Stiamo aspettando qualcosa ma non sappiamo di cosa si tratti. Siamo come naufraghi alla deriva in attesa di una nave. È come se da un momento all’altro dovesse arrivare una svolta. Qualcosa di bene o qualcosa di male. Una catastrofe dettata dalla natura, una guerra dal volto nuovo, un’epidemia. Oppure una nuova scoperta capace di salvarci tutti. Se c’è una condizione che questi anni di interminabili e insolubili incertezze ci hanno lasciato dentro è senza dubbio la paura di osare. Hanno offuscato il futuro e riempito il presente di dubbi. Da tanto, troppo tempo, ci stiamo accontentando di scenari immobili, di una dilagante apatia, di uno stagnante pessimismo. Da tanto, troppo tempo, stiamo tentando di sopravvivere invece che vivere. Del nostro benessere non sappiamo che farcene, se non usarlo come carburante per alimentare nuovi inutili bisogni indotti.

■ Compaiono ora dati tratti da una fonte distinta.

(* ===== verification/Attributes.v ===== *)
(** * Attributes: attributes.cpp, attributes.hpp

    The attributes of an agent: named values, given on the command line as
    [name:value;...].  Attributes are scalars, ranges or texts; sets are not
    supported, and the code aborts on them ([Fatal]).  Values are read by the
    parser of [Values]. *)

From S2P Require Import Prelude Binary64 Scalars Ranges StoutStrings Values.
#[local] Open Scope string_scope.
#[local] Open Scope list_scope.
#[local] Open Scope Z_scope.

(** ** Data *)

(** The [Attribute] message; every field has its [has_] bit. *)
Record Attribute := mkAttribute {
  a_name : option string;
  a_type : option ValueType;
  a_scalar : option Scalar;
  a_ranges : option Ranges;
  a_set : option VSet;
  a_text : option string }.

Definition attr_name (a : Attribute) : string := get_or "" (a_name a).
(** An unset enumeration reads as its first value. *)
Definition attr_type (a : Attribute) : ValueType := get_or SCALAR (a_type a).

(** The class: the list of its attributes. *)
Definition Attributes : Type := list Attribute.

Definition attributes_add (a : Attribute) (l : Attributes) : Attributes := l ++ [a].

(** ** Lookup *)

Definition same_key (a b : Attribute) : bool :=
  String.eqb (attr_name a) (attr_name b) && type_eqb (attr_type a) (attr_type b).

(** [get(thatAttribute)]: the first with its name and type. *)
Fixpoint attributes_get (that : Attribute) (l : Attributes) : option Attribute :=
  match l with
  | [] => None
  | a :: l' => if same_key a that then Some a else attributes_get that l'
  end.

(** [get<T>(name, t)]: the value of the first attribute of that name and type. *)
Fixpoint get_first {A} (name : string) (ty : ValueType) (value : Attribute → A) (d : A)
    (l : Attributes) : A :=
  match l with
  | [] => d
  | a :: l' =>
      if String.eqb (attr_name a) name && type_eqb (attr_type a) ty then value a
      else get_first name ty value d l'
  end.

Definition get_scalar (name : string) (d : Scalar) (l : Attributes) : Scalar :=
  get_first name SCALAR (fun a => get_or scalar_default (a_scalar a)) d l.
Definition get_ranges (name : string) (d : Ranges) (l : Attributes) : Ranges :=
  get_first name RANGES (fun a => get_or [] (a_ranges a)) d l.
Definition get_text (name : string) (d : string) (l : Attributes) : string :=
  get_first name TEXT (fun a => get_or "" (a_text a)) d l.

(** ** Equality *)

(** The [switch] of [operator==] for one attribute and its counterpart. *)
Definition same_value (a b : Attribute) : outcome bool :=
  match attr_type a with
  | SCALAR => Ok (scalar_eq (get_or scalar_default (a_scalar a)) (get_or scalar_default (a_scalar b)))
  | RANGES => Ok (ranges_eq (get_or [] (a_ranges a)) (get_or [] (a_ranges b)))
  | TEXT => Ok (text_eq (get_or "" (a_text a)) (get_or "" (a_text b)))
  | SET => Fatal
  end.

Fixpoint all_found (left right : Attributes) : outcome bool :=
  match left with
  | [] => Ok true
  | a :: left' =>
      match attributes_get a right with
      | None => Ok false
      | Some b =>
          same ← same_value a b;
          if (same : bool) then all_found left' right else Ok false
      end
  end.

Definition attributes_eq (left right : Attributes) : outcome bool :=
  if (length left =? length right)%nat then all_found left right else Ok false.

(** ** Validity *)

Definition isValid (a : Attribute) : bool :=
  match a_name a, a_type a with
  | Some name, Some ty =>
      negb (String.eqb name "") &&
      match ty with
      | SCALAR => has (a_scalar a)
      | RANGES => has (a_ranges a)
      | TEXT => has (a_text a)
      | SET => false
      end
  | _, _ => false
  end.

(** ** Printing and parsing *)

Section print.
(** How a stream prints a [double]. *)
Context (print_scalar : Scalar → string).

Definition print_attribute (a : Attribute) : string :=
  attr_name a +:+ "=" +:+
  match attr_type a with
  | SCALAR => print_scalar (get_or scalar_default (a_scalar a))
  | RANGES => print_ranges (get_or [] (a_ranges a))
  | SET => print_set (get_or [] (a_set a))
  | TEXT => get_or "" (a_text a)
  end.

End print.

Section parse.
Context (parse_value : string → outcome Value).

(** [Attributes::parse(name, text)]; every error is a [LOG(FATAL)]. *)
Definition parse_attribute (name text : string) : outcome Attribute :=
  match parse_value text with
  | Ok v =>
      match value_type v with
      | RANGES => Ok (mkAttribute (Some name) (Some RANGES) None
                        (Some (get_or [] (value_ranges v))) None None)
      | TEXT => Ok (mkAttribute (Some name) (Some TEXT) None None None
                      (Some (get_or "" (value_text v))))
      | SCALAR => Ok (mkAttribute (Some name) (Some SCALAR)
                        (Some (get_or scalar_default (value_scalar v))) None None None)
      | SET => Fatal
      end
  | _ => Fatal
  end.

Definition attribute_delims : string := String ";" (String "010" "").

Definition parse_pair (token : string) : outcome Attribute :=
  match split token ":" (Some 2%nat) with
  | [name; text] =>
      if str_empty name || str_empty text then Fatal else parse_attribute name text
  | _ => Fatal
  end.

Definition parse_attributes (s : string) : outcome Attributes :=
  mfold (fun l token => a ← parse_pair token; Ok (attributes_add a l)) []
        (tokenize s attribute_delims None).

(** ** What parsing yields *)

Lemma parse_attribute_valid name text a :
  name ≠ "" → parse_attribute name text = Ok a → isValid a = true.
Proof.
  intros Hn. unfold parse_attribute. destruct (parse_value text) as [v|e|]; [|done|done].
  assert (Hne : String.eqb name "" = false) by (by apply String.eqb_neq).
  destruct (value_type v); intros [= <-]; unfold isValid; cbn; by rewrite Hne.
Qed.

Lemma parse_pair_valid token a : parse_pair token = Ok a → isValid a = true.
Proof.
  unfold parse_pair. destruct (split _ _ _) as [|name [|text [|]]]; try done.
  destruct (str_empty name) eqn:Hn; [done|]. cbn. case_if; [done|].
  apply parse_attribute_valid. by intros ->.
Qed.

Lemma parse_pair_no_error token e : parse_pair token ≠ Err e.
Proof.
  unfold parse_pair, parse_attribute. repeat case_match; congruence.
Qed.
Lemma lookup_set_false_intro h id i tm0 :
  h !! i = Some tm0 →
  ∃ tm, alter (fun tm => mkTimer false (fireTime_ tm) (method tm)) id h !! i = Some tm ∧
        fireTime_ tm = fireTime_ tm0 ∧
        (i = id ∨ active_ tm0 = false → active_ tm = false).
Proof.
  intros Ht. destruct (decide (i = id)) as [->|Hne].
  - rewrite list_lookup_alter_eq, Ht. cbn. eauto.
  - rewrite list_lookup_alter_ne by done. exists tm0. naive_solver.
Qed.

Lemma tinv_deactivate c B h l ex id :
  tinv c B h l ex →
  tinv c B (alter (fun tm => mkTimer false (fireTime_ tm) (method tm)) id h) l ex.
Proof.
  intros Hi. split; [apply Hi| |apply Hi| | | |].
  - intros k i Hu. destruct (tinv_under _ _ _ _ _ Hi _ _ Hu) as (tm & Ht & <-).
    destruct (lookup_set_false_intro h id i tm Ht) as (tm' & ? & ? & _). eauto.
  - intros i Hin. destruct (tinv_due _ _ _ _ _ Hi _ Hin) as (tm & Ht & Hf).
    destruct (lookup_set_false_intro h id i tm Ht) as (tm' & ? & Hf' & _).
    exists tm'. by rewrite Hf'.
  - intros i tm (tm0 & Ht0 & _ & Ha)%lookup_set_false Hact.
    destruct (Ha Hact). by eapply tinv_active.
  - intros i c' Hin. destruct (tinv_ran _ _ _ _ _ Hi _ _ Hin) as (tm & Ht & Ha & Hf).
    destruct (lookup_set_false_intro h id i tm Ht) as (tm' & ? & Hf' & Ha').
    exists tm'. rewrite Hf'. auto.
  - apply Forall_alter; [apply Hi|]. intros tm Ht Hm. apply Hm.
Qed.

Lemma tinv_run c B h l ex id :
  tinv c (id :: B) h l ex →
  tinv c B (alter (fun tm => mkTimer false (fireTime_ tm) (method tm)) id h) l
       (ex ++ [(id, c)]).
Proof.
  intros Hi. pose proof (tinv_deactivate _ _ _ _ _ id Hi) as Hd. split; try apply Hd.
  - rewrite fmap_app. cbn.
    assert (B ++ mjoin (snd <$> l) ++ ex.*1 ++ [id] ≡ₚ (id :: B) ++ mjoin (snd <$> l) ++ ex.*1)
      as -> by (cbn; rewrite !(assoc_L (++)); by rewrite <-Permutation_cons_append).
    apply Hi.
  - intros i Hin. apply Hd. by right.
  - intros i tm Ht Ha. apply lookup_set_false in Ht as (tm0 & Ht0 & _ & Hact).
    destruct (Hact Ha) as [Ha0 Hne].
    pose proof (tinv_active _ _ _ _ _ Hi _ _ Ht0 Ha0). set_solver.
  - intros i c'. rewrite elem_of_app, list_elem_of_singleton. intros [Hin|[= -> ->]].
    + by apply Hd.
    + destruct (tinv_due _ _ _ _ _ Hi id) as (tm & Ht & Hf); [set_solver|].
      destruct (lookup_set_false_intro h id id tm Ht) as (tm' & ? & Hf' & Ha').
      exists tm'. rewrite Hf'. auto.
Qed.

Lemma tinv_skip c B h l ex id :
  tinv c (id :: B) h l ex → (∀ tm, h !! id = Some tm → active_ tm = false) →
  tinv c B h l ex.
Proof.
  intros Hi Hna. split; try apply Hi.
  - pose proof (tinv_nodup _ _ _ _ _ Hi) as Hn. by apply NoDup_cons in Hn as [_ ?].
  - intros i Hin. apply Hi. by right.
  - intros i tm Ht Ha. pose proof (tinv_active _ _ _ _ _ Hi _ _ Ht Ha) as Hin.
    apply elem_of_cons in Hin as [->|Hin]; [|done]. rewrite (Hna _ Ht) in Ha. done.
Qed.

Lemma tinv_split c0 c h l ex :
  tinv c0 [] h l ex →
  tinv c (split_due (time_point_cast c) l).1 h (split_due (time_point_cast c) l).2 ex.
Proof.
  intros Hi. pose proof (split_due_concat (time_point_cast c) l) as Hc.
  split; try apply Hi.
  - apply split_due_sorted, Hi.
  - intros k id [Hu _]%split_due_rest; [|apply Hi]. by apply (tinv_under _ _ _ _ _ Hi).
  - rewrite (assoc_L (++)), Hc. apply Hi.
  - intros id Hin%split_due_due. destruct Hin as (k & Hu & Hle).
    destruct (tinv_under _ _ _ _ _ Hi _ _ Hu) as (tm & Ht & <-). by exists tm.
  - intros id tm Ht Ha. rewrite Hc. by eapply (tinv_active _ _ _ _ _ Hi).
Qed.

Lemma tinv_change_clock c c' h l ex : tinv c [] h l ex → tinv c' [] h l ex.
Proof. intros Hi. split; try apply Hi. intros id Hin. set_solver. Qed.

End invariant.

(** ** States *)

Definition ev_inv {M} (c : Z) (B : list nat) (s : EvHelper M) : Prop :=
  tinv c B (heap s) (s_timers_ s) (executed s).

Definition is_cancel {M} (o : TimerOp M) : bool :=
  match o with op_cancel _ => true | _ => false end.

(** What a callback may do to the loop: it schedules timers, which wakes the loop
    up, and deactivates timers; it runs none. *)
Record later {M} (s s' : EvHelper M) : Prop := mkLater {
  later_heap : ∀ id tm, heap s !! id = Some tm →
    ∃ tm', heap s' !! id = Some tm' ∧ fireTime_ tm' = fireTime_ tm ∧
           (active_ tm' = true → active_ tm = true);
  later_under : ∀ k id, under k id (s_timers_ s) → under k id (s_timers_ s');
  later_woken : ∀ k id, under k id (s_timers_ s') →
    under k id (s_timers_ s) ∨ (async_sent s' = true ∧ (length (heap s) ≤ id)%nat);
  later_async : async_sent s = true → async_sent s' = true;
  later_enabled : s_enabled_ s' = s_enabled_ s;
  later_length : (length (heap s) ≤ length (heap s'))%nat;
  later_reads : (reads s ≤ reads s')%nat;
  later_executed : ∃ ran, executed s' = executed s ++ ran }.

#[export] Instance later_preorder {M} : PreOrder (@later M).
Proof.
  split.
  - intros s. split; eauto. exists []. by rewrite app_nil_r.
  - intros s1 s2 s3 H12 H23. split.
    + intros id tm Ht. destruct (later_heap _ _ H12 _ _ Ht) as (tm2 & Ht2 & Hf2 & Ha2).
      destruct (later_heap _ _ H23 _ _ Ht2) as (tm3 & Ht3 & Hf3 & Ha3).
      exists tm3. split_and!; [done|congruence|auto].
    + intros k id Hu. by apply H23, H12.
    + intros k id Hu. pose proof (later_length _ _ H12).
      destruct (later_woken _ _ H23 _ _ Hu) as [Hu2|[? ?]]; [|right; split; [done|lia]].
      destruct (later_woken _ _ H12 _ _ Hu2) as [|[Ha ?]]; [auto|].
      right. split; [by apply (later_async _ _ H23)|done].
    + intros Ha. by apply H23, H12.
    + rewrite (later_enabled _ _ H23). apply H12.
    + pose proof (later_length _ _ H12). pose proof (later_length _ _ H23). lia.
    + pose proof (later_reads _ _ H12). pose proof (later_reads _ _ H23). lia.
    + destruct (later_executed _ _ H12) as [r1 E1], (later_executed _ _ H23) as [r2 E2].
      exists (r1 ++ r2). by rewrite E2, E1, (assoc_L (++)).
Qed.
(** ** The mutex is free again and again *)

Lemma move_other o s s' t c rest :
  inv s → move o s s' → o ≠ Some t → code_at t s = Some (c :: rest) →
  code_at t s' = Some (c :: rest) ∧ (s_loopMutex_ s = Some t → s_loopMutex_ s' = Some t).
Proof using Hmethods.
  intros Hi Hm Ho Hc. destruct Hm as [t' n c' rest' code' s1 s Hc' He|s Hl He|s Hl He|s Hl Hp
    |s n e Hl He|s Hl He|i k s Hi'|e s He|s]; try done.
  - destruct (inv_stmt _ _ _ _ Hi Hc') as [Ha Hw].
    destruct (execute_frame _ _ _ _ _ _ _ Ha He) as (Hl & Ht & _).
    destruct (execute_code _ _ _ _ _ _ _ Hw He) as (_ & Hothers & _).
    assert (Hne : t ≠ t') by congruence.
    rewrite code_put_ne, (code_at_frame _ _ _ Hl Ht) by done. split; [done|].
    specialize (Hothers t Hne). unfold holds in Hothers. intros Hm.
    rewrite (bool_decide_true (s_loopMutex_ s = _) Hm) in Hothers.
    apply bool_decide_eq_true in Hothers. by destruct t'.
  - by destruct t.
  - by destruct t.
  - by destruct t.
  - by destruct t.
  - by destruct t.
  - destruct t as [|j]; [done|]. cbn in *. rewrite list_lookup_insert_ne; [done|].
    intros ->. congruence.
Qed.

Lemma execute_some t n c rest s :
  allowed t c = true → (c = lock_guard → s_loopMutex_ s = None) →
  (c = await_exit → loopExited_ s = true) → is_Some (execute methods t n c rest s).
Proof.
  intros Ha Hl Hw. destruct c; cbn; repeat case_match; try (by eexists); try (by destruct t).
  - by specialize (Hl eq_refl).
  - by specialize (Hw eq_refl).
Qed.

(** The thread that holds the mutex is inside its section and not blocked. *)
Lemma holder_code t s :
  inv s → s_loopMutex_ s = Some t →
  ∃ c rest, code_at t s = Some (c :: rest) ∧ well_formed t true (c :: rest) = true ∧
    enabled step t s.
Proof.
  intros Hi Hm. destruct (iv_owner _ Hi _ Hm) as [code Hc].
  pose proof (iv_code _ Hi _ _ Hc) as Hw. unfold holds in Hw. rewrite bool_decide_true in Hw by done.
  destruct code as [|c rest]; [done|]. exists c, rest. split_and!; [done..|].
  pose proof Hw as Hw'. cbn in Hw'. apply andb_true_iff in Hw' as [Ha Hw'].
  eapply can_move; [apply (iv_alive _ Hi)|exact Hc|].
  apply execute_some; [done| |]; by intros ->.
Qed.

(** How far the holder is from releasing it. *)
Definition weight c : nat :=
  match c with if_running => 3 | if_running_write => 4 | feed_timeout => 5 | _ => 1 end.
Fixpoint section_left code : nat :=
  match code with
  | [] => 0
  | unlock_guard :: _ => 0
  | c :: code' => weight c + section_left code'
  end.
Definition left_of (t : Tid) s : nat := section_left (default [] (code_at t s)).

Lemma section_app l1 l2 t :
  well_formed t true l1 = true → section_left (l1 ++ l2) = section_left l1.
Proof.
  induction l1 as [|c l1 IH]; [done|]. cbn. rewrite andb_true_iff. intros [_ Hw].
  destruct c; rewrite ?andb_true_iff in Hw; try done; cbn; rewrite IH; try done; apply Hw.
Qed.

Lemma execute_section t n c rest s code' s' :
  well_formed t true (c :: rest) = true → s_loopMutex_ s = Some t →
  execute methods t n c rest s = Some (code', s') →
  s_loopMutex_ s' = None ∨
  s_loopMutex_ s' = Some t ∧ section_left code' < section_left (c :: rest).
Proof.
  intros Hw Hm He. pose proof Hw as Ha. cbn in Ha. apply andb_true_iff in Ha as [Ha _].
  destruct c; cbn in He; try (by destruct t); repeat case_match; simplify_eq/=; try (by left);
    try (right; split; [done|lia]); try done.
  - right. unfold send. destruct (sends _ _); cbn; split; try done; lia.
  - right. split; [done|]. apply andb_true_iff in Hw as [_ Hw].
    rewrite (section_app _ _ _ Hw). lia.
Qed.

Lemma own_section t s s' :
  inv s → s_loopMutex_ s = Some t → move (Some t) s s' →
  s_loopMutex_ s' = None ∨ inv s' ∧ s_loopMutex_ s' = Some t ∧ left_of t s' < left_of t s.
Proof using Hmethods.
  intros Hi Hm Hs. pose proof (move_inv _ _ _ Hi Hs) as Hi'.
  destruct (holder_code _ _ Hi Hm) as (c & rest & Hc & Hw & _).
  inversion Hs as [t' n c' rest' code' s1 s0 Hc' He|s0 Hl|s0 Hl|s0 Hl|s0 n e Hl|s0 Hl| | |];
    simplify_eq; try (by cbn in Hc; rewrite Hl in Hc).
  destruct (inv_stmt _ _ _ _ Hi Hc) as [Ha _].
  destruct (execute_frame _ _ _ _ _ _ _ Ha He) as (Hl & Ht & _).
  assert (Hmut : s_loopMutex_ (put_code t code' s1) = s_loopMutex_ s1) by by destruct t.
  rewrite Hmut. destruct (execute_section _ _ _ _ _ _ _ Hw Hm He) as [?|[Hm' Hlt]]; [by left|].
  right. split_and!; [done|done|]. unfold left_of.
  by rewrite (code_put _ _ (c :: rest)), Hc by by rewrite (code_at_frame _ _ _ Hl Ht).
Qed.

(** ** The way of the event thread to its end *)

Definition potential code : nat :=
  sum_list_with (λ c, match c with feed_timeout | collect_timers => 1 | _ => 0 end) code.
Definition size code : nat := sum_list_with weight code.
Definition events_potential (es : list (Event (M := M))) : nat :=
  sum_list_with (λ e, potential (handler e)) es.
Definition events_size (es : list (Event (M := M))) : nat :=
  sum_list_with (λ e, S (size (handler e))) es.

Lemma potential_cons c code :
  potential (c :: code) =
  match c with feed_timeout | collect_timers => 1 | _ => 0 end + potential code.
Proof. done. Qed.
Lemma size_cons c code : size (c :: code) = weight c + size code.
Proof. done. Qed.
Lemma potential_app l1 l2 : potential (l1 ++ l2) = potential l1 + potential l2.
Proof. apply sum_list_with_app. Qed.

Lemma potential_calls (ks : list (Call (M := M))) : potential (flat_map code_of ks) = 0.
Proof.
  induction ks as [|k ks IH]; [done|]. cbn [flat_map]. rewrite potential_app, IH.
  by destruct k as [| | | | | | |[]].
Qed.

(** [3]: the event of [shutdown] is waiting; [2]: its callback runs in this
    iteration; [1]: the loop is disabled. *)
Definition phase s : nat := if s_enabled_ s then if taken s then 2 else 3 else 1.
Definition rank s : nat * nat * nat :=
  match loop s with
  | left => (0, 0, 0)
  | at_ev_run => (phase s, 0, 0)
  | at_while => (phase s, 0, 1)
  | in_callbacks code =>
      (phase s, potential code + events_potential (current s),
       2 + size code + events_size (current s))
  end.

(** The lexicographic order. *)
Definition lt3 (x y : nat * nat * nat) : Prop :=
  x.1.1 < y.1.1 ∨ x.1.1 = y.1.1 ∧ (x.1.2 < y.1.2 ∨ x.1.2 = y.1.2 ∧ x.2 < y.2).

Lemma lt3_wf : well_founded lt3.
Proof.
  intros [[a b] c]. revert b c. induction a as [a IHa] using lt_wf_ind.
  induction b as [b IHb] using lt_wf_ind. induction c as [c IHc] using lt_wf_ind.
  constructor. intros [[a' b'] c'] [?|[? [?|[? ?]]]]; cbn in *; subst; auto.
Qed.
#[local] Instance lt3_trans : Transitive lt3.
Proof. intros [[??]?] [[??]?] [[??]?]. unfold lt3. cbn. lia. Qed.

Lemma execute_measure n c rest s code' s' :
  allowed event_thread c = true → execute methods event_thread n c rest s = Some (code', s') →
  let p := potential (c :: rest) + events_potential (current s) in
  let p' := potential code' + events_potential (current s') in
  p' < p ∨ p' = p ∧ size code' + events_size (current s') <
                    size (c :: rest) + events_size (current s).
Proof.
  intros Ha He. cbn zeta.
  destruct c; cbn in He; try done; repeat case_match; simplify_eq;
    rewrite ?potential_app, ?potential_calls, ?potential_cons, ?size_cons; cbn;
    unfold send, events_potential, events_size in *; repeat case_match; cbn;
    rewrite ?sum_list_with_app; cbn; lia.
Qed.
(* ===== verification/Fetcher.v ===== *)
(** * Fetcher: the fetcher program and the URIs it accepts

    mesos/fetcher.cpp is the program that brings the URIs of a task into its
    sandbox; slave/containerizer/fetcher.cpp has the functions on URIs it uses
    (the rest of that file, the actor that manages the cache, is commented out);
    hdfs.hpp runs the hadoop client; [path::join] and [Path] are stout's.

    The program works by calls to the operating system, to libcurl and to the
    shell.  A [Call] is one such call with its arguments; the environment [OS]
    answers it from the calls made before, so that every answer may depend on
    everything the program did.  A computation of type [M A] appends its calls to
    the trace and ends with a value, with the error of a [Try], or with [Fatal]
    where a [CHECK] ends the process. *)

From S2P Require Import Prelude StoutStrings Values.

(** ** stout: [strings::remove], path.hpp *)

(** [from.rfind(substring)] *)
Fixpoint rfind_sub (sub s : string) : option nat :=
  match s with
  | "" => if String.prefix sub "" then Some O else None
  | String _ s' =>
      match rfind_sub sub s' with
      | Some i => Some (S i)
      | None => if String.prefix sub s then Some O else None
      end
  end.

(** The modes the callers use.  In the source, when [from] is shorter than the
    suffix, the comparison wraps around and leaves [from] as it is. *)
Definition remove_prefix (from substring : string) : string :=
  match find_str from substring 0 with
  | Some O => substr_from from (String.length substring)
  | _ => from
  end.
Definition remove_suffix (from substring : string) : string :=
  match rfind_sub substring from with
  | Some i =>
      if (i =? String.length from - String.length substring)%nat
      then substr from 0 (String.length from - String.length substring) else from
  | None => from
  end.

Definition path_join (path1 path2 : string) : string :=
  remove_suffix path1 "/" ++ "/" ++ remove_prefix path2 "/".

(** [Path(path)] *)
Definition Path (path : string) : string := remove_prefix path "file://".

(** [Path::basename] *)
Definition path_basename (value : string) : string :=
  if str_empty value then "."
  else
    let last := (String.length value - 1)%nat in
    let end_ := if endsWith_char value "/" then find_last_not_of value "/"
                else Some last in
    match end_ with
    | None => "/"
    | Some end_ =>
        let start :=
          match find_last_of (substr value 0 (end_ + 1)) "/" with
          | None => O
          | Some i => S i
          end in
        substr value start (end_ + 1 - start)
    end.

(** ** URIs: slave/containerizer/fetcher.cpp *)

Definition FILE_URI_PREFIX : string := "file://".
Definition FILE_URI_LOCALHOST : string := "file://localhost".

(** The characters [basename] refuses: backslash, single quote and NUL. *)
Definition backslash : string := String "092" "".
Definition quote : string := String "039" "".
Definition nul : string := String "000" "".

Abbiamo ridotto la libertà conquistata a caro prezzo da chi ci ha preceduto in un valore scontato, e forse per questo giochiamo a far risuonare le catene dell’oppressione. Ci piace l’ignoranza perché è facile e comoda, ma soprattutto perché conoscere significa mettersi continuamente in discussione, significa mettere in conto la possibilità dell’errore, significa lasciarsi alle spalle il nostro fortino di presunzione per guardare la realtà da un punto di vista che non sia quello del nostro ego. Significa spalancare le porte al cambiamento e al progresso. Resteremo impantanati a riva finché non decideremo di spiegare le vele e solcare le onde del mare aperto, anche se quell’orizzonte ignoto ci incute timore. Perché progredire è il solo modo che abbiamo per metterci in salvo, per non lasciar estinguere l’ultimo guizzo di umanità che ci portiamo dentro. Dobbiamo avere il coraggio di assumerci il rischio di affondare ma anche quello di trovare senso al viaggio. Possiamo continuare a navigare a vista come stiamo facendo oppure allontanarci dal porto. In ogni caso, il tempo prima o poi ci presenterà il conto. Esitazione o intraprendenza, la scelta è comunque nostra, le conseguenze pure.